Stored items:
(** * AnyAnimal: a fixed-size, heap-free type-erasing container

    A shallow embedding of [src/main.cpp]: the [Animal] classes, the
    hand-built dispatch table [VTable], the container [AnyAnimal] with its
    in-place buffer [storage_] and table pointer [vptr], and [main].

    Containers live in a store indexed by address, so that [this == &other]
    is a comparison of addresses and a moved-from container is the same
    object as before the move.  Every write to [std::cout], every object
    construction and every destructor call is recorded in a trace. *)

From Stdlib Require Import NArith ZArith Ascii String Eqdep_dec.
From stdpp Require Import base option list gmap strings.

Open Scope N_scope.
Open Scope string_scope.

(** ** Concrete types as the container sees them *)

(** What [AnyAnimal] uses of a type [T]: [sizeof(T)] and [alignof(T)] in the
    two [static_assert]s, [T::print_food_requirements() const] in the table's
    first entry, [T(T&&)] in the constructor and in the table's [move], and
    [~T] in [destroy].  [method_print_food_requirements T x] is what the
    method writes to [std::cout] on the object [x]; [move_ctor T x] is the
    pair of the newly constructed object and the state the source is left
    in, when the constructor returns; a move constructor that throws is the
    subject of [Section Exceptions] below.  Destructors return, as
    [std::destroy_at] requires of the type it is given. *)
Class Concrete (Ty : Type) := {
  Ty_eq_dec :: EqDecision Ty;
  obj : Ty -> Type;
  sizeof : Ty -> N;
  alignof : Ty -> N;
  method_print_food_requirements : forall T : Ty, obj T -> string;
  move_ctor : forall T : Ty, obj T -> obj T * obj T
}.

(** Addresses of containers. *)
Abbreviation addr := positive.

# [BRIEF]
Since only a number is wanted, please say how many lines in the data include the word "object".

# [ANSWER FOR THE TASK]
3